The three pillars of Data Center design

The three pillars of Data Center design

Many people view a data center as simply rows of racks and blinking lights or a large building. However, power, cooling, network paths, and physical layout must align. When they do not, outages can occur that only make sense when traced back to decisions made months or years earlier. For network engineers, data center design goes beyond switches and routers. The goal is to create an environment where failures are predictable and repeatable, not just to ensure basic functionality.

There are three major layers that shape every data center. They work together whether.

  • Facility design
  • Network design
  • Cable system design

Facility Design
Facility design is everything that keeps the building running. Power feeds, UPS systems, generators, cooling, airflow, rack layout, and physical security all live here. This is where non-technical folks tend to focus, because it is tangible and expensive.

From a network perspective, facility design has subtle impacts. Consider whether meet-me-rooms (MMRs) are available, the distance between cages and fiber entrances, and whether power feeds are diverse at the rack level. Assess if airflow supports high-density compute, as inadequate airflow can cause thermal issues when deploying GPU clusters. Dual power feeds offer little benefit if they share the same conduit or terminate in the same room, a fact often discovered during problematic maintenance windows.

Network Design
Network design is the part most engineers feel comfortable with. Routing protocols, switching fabrics, overlays like EVPN, and traffic engineering are all in this category. This is where you define how traffic moves and how failure is handled at Layer 2 and Layer 3.

Modern data centers often use leaf-spine architectures. East-west traffic is predominant, particularly with storage replication and AI workloads. As a result, capacity planning focuses less on ingress and egress and more on efficiently moving traffic across the fabric to avoid hotspots.

The challenge is designing a clean topology that ignores physical challenges. You can build a perfect fabric on paper and still end up with uneven latency or congestion due to where the racks sit, how cables are routed, or how uplinks are distributed. The network does not exist in isolation, even if the diagram looks neat.

Cable System Design


Cable system design is the nitty-gritty of data center buildings. Fiber types, patch panels, cross-connects, labeling, and physical paths all go into a good system.  This is the layer that determines how fast you can deploy, troubleshoot, and scale.

A well-designed cable system simplifies changes and additions.
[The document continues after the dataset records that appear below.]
(** * Git-Impact-Analysis-Tool: a shallow embedding and its properties

    The development follows the layout of the TypeScript sources:

    - [Types]          src/types/index.ts       (records of the data model)
    - [Str]            the few JavaScript string primitives the code uses
    - [GitOperations]  src/git/operations.ts    (the unified-diff parser)
    - [TestParser]     src/parser/testParser.ts (test-block extraction)
    - [ImportTracker]  src/parser/importTracker.ts
    - [ImpactAnalyzer] src/analyzer/impactAnalyzer.ts

    JavaScript strings are modelled as [string] (one [ascii] per code unit,
    code units below 256).  JavaScript numbers that hold line numbers are
    modelled as [N]: they are produced by [parseInt] on decimal digits and by
    adding loop counters, which is exact on doubles up to 2^53 and not
    beyond.  The statements about the numbers of a hunk therefore assume
    that the declared ranges end by 2^53 and that the arrays stay below the
    2^32 elements an array can hold ([DiffSpec.exactRange],
    [DiffSpec.fitsArray]).  The walk of the working tree is modelled on a
    tree that can be read; [readdirSync] and [statSync] throw on one that
    cannot, so what is stated of a failing analysis is stated of the
    outcome of [analyzeCommit], not of its causes. *)

From Stdlib Require Import List String Ascii Bool Arith NArith Lia.
Import ListNotations.

Local Open Scope string_scope.
Local Open Scope list_scope.

Set Warnings "-register-all".

(* ================================================================= *)
(** ** JavaScript string primitives *)

Module Str.

Fixpoint has_prefix (p s : string) : bool :=
  match p with
  | EmptyString => true
  | String a p' =>
      match s with
      | String b s' => Ascii.eqb a b && has_prefix p' s'
      | EmptyString => false
      end
  end.

(** [s.startsWith(p)] *)
Definition startsWith (s p : string) : bool := has_prefix p s.

(** [s.endsWith(p)] *)
Definition endsWith (s p : string) : bool :=
  let n := String.length s in
  let m := String.length p in
  (m <=? n)%nat && String.eqb (String.substring (n - m) m s) p.

(** Truthiness of a [string | null] value: [null] and the empty string are
    falsy, everything else is truthy. *)
Definition truthy (o : option string) : bool :=
  match o with
  | None => false
  | Some s => negb (String.eqb s "")
  end.

(** [s.split('\n')]: never returns the empty array. *)
Fixpoint split_lines (s : string) : list string :=
  match s with
  | EmptyString => [EmptyString]
  | String c r =>
      if Ascii.eqb c "010"%char then EmptyString :: split_lines r
      else match split_lines r with
           | l :: ls => String c l :: ls
           | [] => [String c EmptyString]
           end
  end.

(** Removes a literal prefix; [None] when the prefix is not there. *)
Fixpoint strip_prefix (lit s : string) : option string :=
  match lit with
  | EmptyString => Some s
  | String a lit' =>
      match s with
      | String b s' => if Ascii.eqb a b then strip_prefix lit' s' else None
      | EmptyString => None
      end
  end.

(** [\d] *)
Definition is_digit (c : ascii) : bool :=
  let n := nat_of_ascii c in ((48 <=? n) && (n <=? 57))%nat.

(** [\s] on code units below 256: tab, line feed, vertical tab, form feed,
    carriage return, space and the no-break space. *)
Definition is_space (c : ascii) : bool :=
  let n := nat_of_ascii c in
  (((9 <=? n) && (n <=? 13)) || (n =? 32) || (n =? 160))%nat.

(** Line terminators, which [.] refuses: line feed and carriage return. *)
Definition is_line_terminator (c : ascii) : bool :=
  let n := nat_of_ascii c in ((n =? 10) || (n =? 13))%nat.

Fixpoint all_chars (p : ascii -> bool) (s : string) : bool :=
  match s with
  | EmptyString => true
  | String c r => p c && all_chars p r
  end.

(** The longest prefix whose characters satisfy [p], and the rest. *)
Fixpoint span (p : ascii -> bool) (s : string) : string * string :=
  match s with
  | EmptyString => (EmptyString, EmptyString)
  | String c r =>
      if p c then let (a, b) := span p r in (String c a, b)
      else (EmptyString, s)
  end.

Fixpoint last_char (s : string) : option ascii :=
  match s with
  | EmptyString => None
  | String c EmptyString => Some c
  | String _ r => last_char r
  end.

(** [parseInt] on a string of decimal digits: the number the digits
    denote.  The code's result is the nearest double, which is that number
    as long as it is at most 2^53. *)
Fixpoint parseInt_from (acc : N) (s : string) : N :=
  match s with
  | EmptyString => acc
  | String c r =>
      parseInt_from (acc * 10 + N.of_nat (nat_of_ascii c - 48))%N r
  end.

Definition parseInt (s : string) : N := parseInt_from 0%N s.

End Str.

(* ================================================================= *)
(** ** src/types/index.ts *)

Module Types.

Record TestInfo := mkTestInfo {
  name : string;
  filePath : string;
  startLine : N;
  endLine : N
}.

Inductive ImpactType := added | removed | modified.

(** [isIndirect?: boolean]: [None] is the absent (undefined) field. *)
Record ImpactResult := mkImpact {
  testName : string;
  impactPath : string;
  impactType : ImpactType;
  isIndirect : option bool
}.

Inductive ChangeType := ct_added | ct_modified | ct_deleted.

Record ChangedFile := mkChangedFile {
  path : string;
  changeType : ChangeType;
  addedLines : list N;
  deletedLines : list N
}.

Definition ImpactType_eqb (a b : ImpactType) : bool :=
  match a, b with
  | added, added | removed, removed | modified, modified => true
  | _, _ => false
  end.

End Types.

Import Types.

(* ================================================================= *)
(** ** src/git/operations.ts: [parseDiff] *)

Module GitOperations.

(** The four capture groups of
    [/@@ -(\d+)(?:,(\d+))? \+(\d+)(?:,(\d+))? @@/]. *)
Record HunkMatch := mkHunkMatch {
  g_oldStart : string;
  g_oldCount : option string;
  g_newStart : string;
  g_newCount : option string
}.

(** [(?:,(\d+))?]: the group is taken when a comma and a digit follow. *)
Definition opt_count (s : string) : option string * string :=
  match s with
  | String c r =>
      if Ascii.eqb c ","%char then
        let (d, t) := Str.span Str.is_digit r in
        match d with
        | EmptyString => (None, s)
        | _ => (Some d, t)
        end
      else (None, s)
  | EmptyString => (None, s)
  end.

(** The hunk pattern matched at the head of [s].  [\d+] is greedy and what
    follows it in the pattern is never a digit, so the first attempt of the
    backtracking matcher is the only one that can succeed. *)
Definition hunk_at (s : string) : option HunkMatch :=
  match Str.strip_prefix "@@ -" s with
  | None => None
  | Some s1 =>
      let (g1, s2) := Str.span Str.is_digit s1 in
      match g1 with
      | EmptyString => None
      | _ =>
          let (g2, s3) := opt_count s2 in
          match Str.strip_prefix " +" s3 with
          | None => None
          | Some s4 =>
              let (g3, s5) := Str.span Str.is_digit s4 in
              match g3 with
              | EmptyString => None
              | _ =>
                  let (g4, s6) := opt_count s5 in
                  match Str.strip_prefix " @@" s6 with
                  | None => None
                  | Some _ => Some (mkHunkMatch g1 g2 g3 g4)
                  end
              end
          end
      end
  end.

(** [line.match(...)] with an unanchored pattern: the leftmost position at
    which the pattern matches. *)
Fixpoint hunk_search (s : string) : option HunkMatch :=
  match hunk_at s with
  | Some g => Some g
  | None =>
      match s with
      | EmptyString => None
      | String _ r => hunk_search r
      end
  end.

(** [line.match(/^---\s+(.+)$/)] on what follows the three marker
    characters: the first capture group, when the pattern matches.  [\s+]
    is greedy; it gives back one character when it has eaten the whole
    rest. *)
Definition marker_capture (rest : string) : option string :=
  let (ws, tl) := Str.span Str.is_space rest in
  match ws with
  | EmptyString => None
  | String _ ws' =>
      match tl with
      | EmptyString =>
          match ws' with
          | EmptyString => None
          | _ =>
              match Str.last_char ws' with
              | Some c =>
                  if Str.is_line_terminator c then None
                  else Some (String c EmptyString)
              | None => None
              end
          end
      | _ =>
          if Str.all_chars (fun c => negb (Str.is_line_terminator c)) tl
          then Some tl else None
      end
  end.

Definition match_old_marker (line : string) : option string :=
  match Str.strip_prefix "---" line with
  | Some rest => marker_capture rest
  | None => None
  end.

Definition match_new_marker (line : string) : option string :=
  match Str.strip_prefix "+++" line with
  | Some rest => marker_capture rest
  | None => None
  end.

Definition oldStart (g : HunkMatch) : N := Str.parseInt (g_oldStart g).
Definition newStart (g : HunkMatch) : N := Str.parseInt (g_newStart g).

(** [hunkMatch[2] ? parseInt(hunkMatch[2]) : 1]; a captured group is a
    non-empty string, hence truthy. *)
Definition count_of (o : option string) : N :=
  match o with
  | Some d => Str.parseInt d
  | None => 1%N
  end.

Definition oldCount (g : HunkMatch) : N := count_of (g_oldCount g).
Definition newCount (g : HunkMatch) : N := count_of (g_newCount g).

(** [for (let j = 0; j < count; j++) lines.push(start + j)]; the sums and
    the counter are those of the code as long as [start + count] is at most
    2^53 and the array stays below 2^32 elements. *)
Definition pushRange (lines : list N) (start count : N) : list N :=
  lines ++ map (fun j => (start + N.of_nat j)%N) (seq 0 (N.to_nat count)).

(** The local variables of [parseDiff]. *)
Record State := mkState {
  changedFiles : list ChangedFile;
  currentFile : option string;
  curType : ChangeType;
  curAdded : list N;
  curDeleted : list N
}.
It allows for quick identification of circuit endpoints, capacity expansion without guesswork, and reduced human error during maintenance. In contrast, a poorly designed system complicates every change, increasing risk and inefficiency.
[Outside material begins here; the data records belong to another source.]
(** C1, as the code has it.  On a Monday the message "Let's meet tomorrow
    at 3" gives one candidate, for the Tuesday, with heuristic confidence
    0.85 and no time token: no time pattern matches the bare "3".  Without
    a credential its verdict is the fallback one, valid with confidence 85.
    Against an event that starts on that Tuesday at 15:00 both runners
    record one confirmation, with the detail "Date match, time unclear",
    and nothing else. *)
Theorem meet_tomorrow_at_3_is_a_date_match :
  forall (newDate : Json.json -> JsDate.Date)
         (jsonParse : Js.text -> option Json.json)
         (oracle : Detection.t -> list Message.t -> option Js.text)
         (clock : Clock) (day minute : Z) (event : Event.t),
    clockDate clock = JsDate.DateAt day minute ->
    JsDate.weekdayOf day = 1%Z ->
    (Z.abs (day + 1) <= JsDate.maxDay)%Z ->
    Event.startDateTime event = Some (JsDate.DateAt (day + 1) 900) ->
    let c := Samples.meetTomorrowCandidate clock in
    let c' := Detection.withLLM c (Some (LLMAnalyzer.getFallbackResult c))
                                None None None None in
    let confirmed (who : Detection.t) :=
      {| Audit.conflicts := [];
         Audit.missingEvents := [];
         Audit.confirmedMeetings :=
           [{| Audit.confirmedMeeting := who; Audit.calendarEvent := event;
               Audit.confirmedReason := Js.u "Date match, time unclear" |}] |} in
    KeywordDetector.detectMeetings clock [Samples.meetTomorrow] = [c]
    /\ Detection.parsedDates c = [JsDate.DateAt (day + 1) minute]
    /\ JsDate.weekdayOf (day + 1) = 2%Z
    /\ (Detection.confidence c == 0.85)%Q
    /\ Detection.detectedTime c = None
    /\ Verdict.isValidMeeting (LLMAnalyzer.getFallbackResult c) = true
    /\ Verdict.confidence (LLMAnalyzer.getFallbackResult c) = Json.Fin (inject_Z 85)
    /\ SimpleRunner.analyzeConflictsAndMissing [c] [event] = confirmed c
    /\ Pipeline.auditResults newDate jsonParse oracle None (fun _ => [event])
                             clock [Samples.meetTomorrow]
       = confirmed c'.
Proof.
  intros newDate jsonParse oracle clock day minute event Hc Hw Hr He c c' confirmed.
  assert (Dates : Detection.parsedDates c = [JsDate.DateAt (day + 1) minute]).
  { unfold c. cbn [Samples.meetTomorrowCandidate Detection.parsedDates].
    rewrite Hc. apply MeetTomorrow.tomorrow_date, Hr. }
  assert (Start : Audit.sameDay (JsDate.DateAt (day + 1) minute) (Event.start event)
                  = true).
  { unfold Event.start. rewrite He. apply MeetTomorrow.same_day. }
  assert (Detected :
            KeywordDetector.detectMeetings clock [Samples.meetTomorrow] = [c]).
  { unfold KeywordDetector.detectMeetings. cbn [flat_map].
    rewrite MeetTomorrow.candidate. reflexivity. }
  destruct (MeetTomorrow.fallback clock) as (V & K & _).
  split; [exact Detected|]. split; [exact Dates|].
  split; [apply MeetTomorrow.next_weekday, Hw|].
  split; [apply MeetTomorrow.score|]. split; [reflexivity|].
  split; [exact V|]. split; [exact K|]. split.
  - apply (MeetTomorrow.untimed_simple c event _ Dates eq_refl Start).
  - unfold Pipeline.auditResults, Pipeline.detectedMeetings,
      Pipeline.getRecentMessages.
    cbn [Arr.sortBy fold_right Arr.insertBy].
    rewrite Detected, MeetTomorrow.enhanced.
    apply (MeetTomorrow.untimed_oracle newDate c' event _ Dates eq_refl eq_refl Start).
Qed.

(** Monday 16 December 2024, and "Coffee with Dana" on the Tuesday at
    15:00. *)
Lemma meet_tomorrow_at_3_is_a_date_match_witness :
  let c := Samples.meetTomorrowCandidate Samples.monday in
  clockDate Samples.monday = JsDate.DateAt 20073 600
  /\ JsDate.weekdayOf 20073 = 1%Z
  /\ (Z.abs (20073 + 1) <= JsDate.maxDay)%Z
  /\ Event.startDateTime Samples.coffee = Some (JsDate.DateAt (20073 + 1) 900)
  /\ KeywordDetector.detectMeetings Samples.monday [Samples.meetTomorrow] = [c]
  /\ Detection.parsedDates c = [JsDate.DateAt 20074 600]
  /\ map Audit.confirmedReason
         (Audit.confirmedMeetings
            (SimpleRunner.analyzeConflictsAndMissing [c] [Samples.coffee]))
     = [Js.u "Date match, time unclear"].
Proof.
  intros c.
  destruct (meet_tomorrow_at_3_is_a_date_match
              Samples.noDate Json.parse Samples.noOracle Samples.monday
              20073 600 Samples.coffee eq_refl eq_refl)
    as (A & B & _ & _ & _ & _ & _ & S & _).
  - vm_compute. discriminate.
  - reflexivity.
  - split; [reflexivity|]. split; [reflexivity|].
    split; [vm_compute; discriminate|]. split; [reflexivity|].
    split; [exact A|]. split; [exact B|].
    fold c in S. rewrite S. reflexivity.
Defined.

(** C1, as the claim states it, fails: the detail of the record is "Date
    match, time unclear", not the detail of a time match, because the
    candidate has no time token; and the loose comparison would not accept
    "3" against "15:00" either. *)
Lemma meet_tomorrow_at_3_has_no_time_match :
  let meetings :=
    KeywordDetector.detectMeetings Samples.monday [Samples.meetTomorrow] in
  let simple := SimpleRunner.analyzeConflictsAndMissing meetings [Samples.coffee] in
  let full :=
    Pipeline.auditResults Samples.noDate Json.parse Samples.noOracle None
                          (fun _ => [Samples.coffee]) Samples.monday
                          [Samples.meetTomorrow] in
  map Detection.detectedTime meetings = [None]
  /\ map Audit.confirmedReason (Audit.confirmedMeetings simple)
     = [Js.u "Date match, time unclear"]
  /\ map Audit.confirmedReason (Audit.confirmedMeetings full)
     = [Js.u "Date match, time unclear"]
  /\ Js.text_eqb (Js.u "Date match, time unclear") (Js.u "Time and date match")
     = false
  /\ Audit.timesAgree (Js.u "3") (Audit.timeString (Event.start Samples.coffee))
     = false.
Proof. vm_compute. repeat split. Qed.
Engineers often inherit cable plants that have evolved over time. Varying standards, inconsistent labeling, and undocumented paths can make it safest to avoid changes, which slows operations. Eventually, remediation becomes more cost-effective than maintaining the status quo.

Where It All Comes Together
Facility decisions influence network equipment placement. Network design dictates fiber quantity and termination points. Cable system design ensures that logical redundancy is realized in practice.
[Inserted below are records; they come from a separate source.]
(** What is loaded from the three sample rows. *)
Example loadHostsFromCSV_sample :
  (λ h, (Host.id h, Host.port h, Host.type h)) <$> loadHostsFromCSV sampleRows
  = [("manager-1", 8095, "manager"); ("host-2", 9000, "unknown")].
Proof. reflexivity. Qed.

(** ** The sources of [getServiceLogs] *)

Lemma tryDocker_on env service source lines a :
  source = "auto" ∨ source = "docker" →
  tryDocker env service source lines a
  = match getContainerName service with
    | Some containerName =>
        match dockerLogs env containerName lines with
        | inl logs =>
            mkAttempts
              (results a ++ [LogSource.mk "docker" (Some containerName) None
                               (length logs) logs])
              (errors a) (attempted a ++ [ExecDockerLogs containerName lines])
        | inr message =>
            mkAttempts (results a) (errors a ++ ["Docker logs failed: " +:+ message])
                       (attempted a ++ [ExecDockerLogs containerName lines])
        end
    | None =>
        mkAttempts (results a)
                   (errors a ++ ["No container name configured for " +:+ service])
                   (attempted a)
    end.
Proof.
  intros Hsource. unfold tryDocker, readDockerLogs.
  assert (bool_decide (source = "auto") || bool_decide (source = "docker") = true) as ->.
  { destruct Hsource as [-> | ->]; reflexivity. }
  destruct (getContainerName service) as [containerName|]; [|done].
  by destruct (dockerLogs env containerName lines).
Qed.

Lemma tryDocker_off env service source lines a :
  source ≠ "auto" → source ≠ "docker" →
  tryDocker env service source lines a = a.
Proof.
  intros Hauto Hdocker. unfold tryDocker.
  by rewrite !bool_decide_eq_false_2 by done.
Qed.

Lemma tryFile_on env service type source lines a :
  (source = "auto" ∧ results a = []) ∨ source = "file" →
  tryFile env service type source lines a
  = match getLogPath env service type with
    | Some logPath =>
        match readLogFile env logPath lines with
        | (inl fileLogs, eff) =>
            mkAttempts (results a ++ [fileLogs]) (errors a) (attempted a ++ eff)
        | (inr message, eff) =>
            mkAttempts (results a) (errors a ++ ["File logs failed: " +:+ message])
                       (attempted a ++ eff)
        end
    | None =>
        mkAttempts (results a)
                   (errors a ++ ["No log path configured for " +:+ service])
                   (attempted a)
    end.
Proof.
  intros Hsource. unfold tryFile.
  assert ((bool_decide (source = "auto") && isEmpty (results a))
          || bool_decide (source = "file") = true) as ->; [|done].
  destruct Hsource as [[-> ->] | ->]; reflexivity.
Qed.

Lemma tryFile_off env service type source lines a :
  source ≠ "auto" ∨ results a ≠ [] → source ≠ "file" →
  tryFile env service type source lines a = a.
Proof.
  intros Hauto Hfile. unfold tryFile.
  rewrite (bool_decide_eq_false_2 (source = "file")) by done.
  destruct Hauto as [Hauto|Hresults].
  - by rewrite (bool_decide_eq_false_2 (source = "auto")) by done.
  - destruct (results a); [done|]. simpl. by rewrite andb_false_r.
Qed.

Lemma readLogFile_source env filePath lines fileLogs eff :
  readLogFile env filePath lines = (inl fileLogs, eff) →
  LogSource.source fileLogs = "file"
  ∧ LogSource.total_lines fileLogs = length (LogSource.logs fileLogs).
Proof.
  unfold readLogFile. destruct (existsSync env filePath); simpl; [|done].
  destruct (tail env filePath lines); [|done]. by intros [= <- _].
Qed.

Lemma tryDocker_then_tryFile_results env service type source lines :
  let a := tryFile env service type source lines
             (tryDocker env service source lines (mkAttempts [] [] [])) in
  results a = []
  ∨ ∃ found,
      results a = [found]
      ∧ LogSource.total_lines found = length (LogSource.logs found)
      ∧ (LogSource.source found = "docker" ∨ LogSource.source found = "file").
Proof.
  assert (Hfile : ∀ a, results a = [] →
    let a' := match getLogPath env service type with
      | Some logPath =>
          match readLogFile env logPath lines with
          | (inl fileLogs, eff) =>
              mkAttempts (results a ++ [fileLogs]) (errors a) (attempted a ++ eff)
          | (inr message, eff) =>
              mkAttempts (results a) (errors a ++ ["File logs failed: " +:+ message])
                         (attempted a ++ eff)
          end
      | None =>
          mkAttempts (results a)
                     (errors a ++ ["No log path configured for " +:+ service])
                     (attempted a)
      end in
    results a' = []
    ∨ ∃ found,
        results a' = [found]
        ∧ LogSource.total_lines found = length (LogSource.logs found)
        ∧ (LogSource.source found = "docker" ∨ LogSource.source found = "file")).
  { intros a Ha. destruct (getLogPath env service type) as [logPath|]; [|by left].
    destruct (readLogFile env logPath lines) as [[fileLogs|message] eff] eqn:Hread;
      [|by left].
    right. exists fileLogs. simpl. rewrite Ha.
    apply readLogFile_source in Hread as [Hsource Htotal]. auto. }
  destruct (decide (source = "auto")) as [->|Hauto];
    [|destruct (decide (source = "docker")) as [->|Hdocker]].
  - rewrite tryDocker_on by by left.
    destruct (getContainerName service) as [containerName|].
    + destruct (dockerLogs env containerName lines) as [logs|message].
      * rewrite tryFile_off by (by right || done). right. eexists. by repeat split; [left].
      * rewrite tryFile_on by by left. by apply Hfile.
    + rewrite tryFile_on by by left. by apply Hfile.
  - rewrite tryDocker_on by by right. rewrite tryFile_off by (by left || done).
    destruct (getContainerName service) as [containerName|]; [|by left].
    destruct (dockerLogs env containerName lines) as [logs|message]; [|by left].
    right. eexists. by repeat split; [left].
  - rewrite tryDocker_off by done.
    destruct (decide (source = "file")) as [->|Hnofile].
    + rewrite tryFile_on by by right. by apply Hfile.
    + rewrite tryFile_off by (by left || done). by left.
Qed.

Lemma getMockServiceLogs_source env service lines mock :
  getMockServiceLogs env service lines = inl mock →
  LogSource.source mock = "mock"
  ∧ LogSource.total_lines mock = length (LogSource.logs mock).
Proof.
  unfold getMockServiceLogs. destruct (mapM _ _) as [mockLogs|]; [|done].
  by intros [= <-].
Qed.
A simple example is diverse paths. Diverse paths may appear redundant on a diagram, but in practice, both links might share the same tray, conduit, or patch panel. If a failure occurs, both paths can be affected. True redundancy requires more than simply having two cables, the lessons learned are simple. The reliability of a data center is not defined by any single component. It is defined by how well these different layers are coordinated.

For engineers, the principle is equally clear: design for failure across all three layers, not just your own. Focusing solely on the network will eventually lead to issues with the facility or cabling.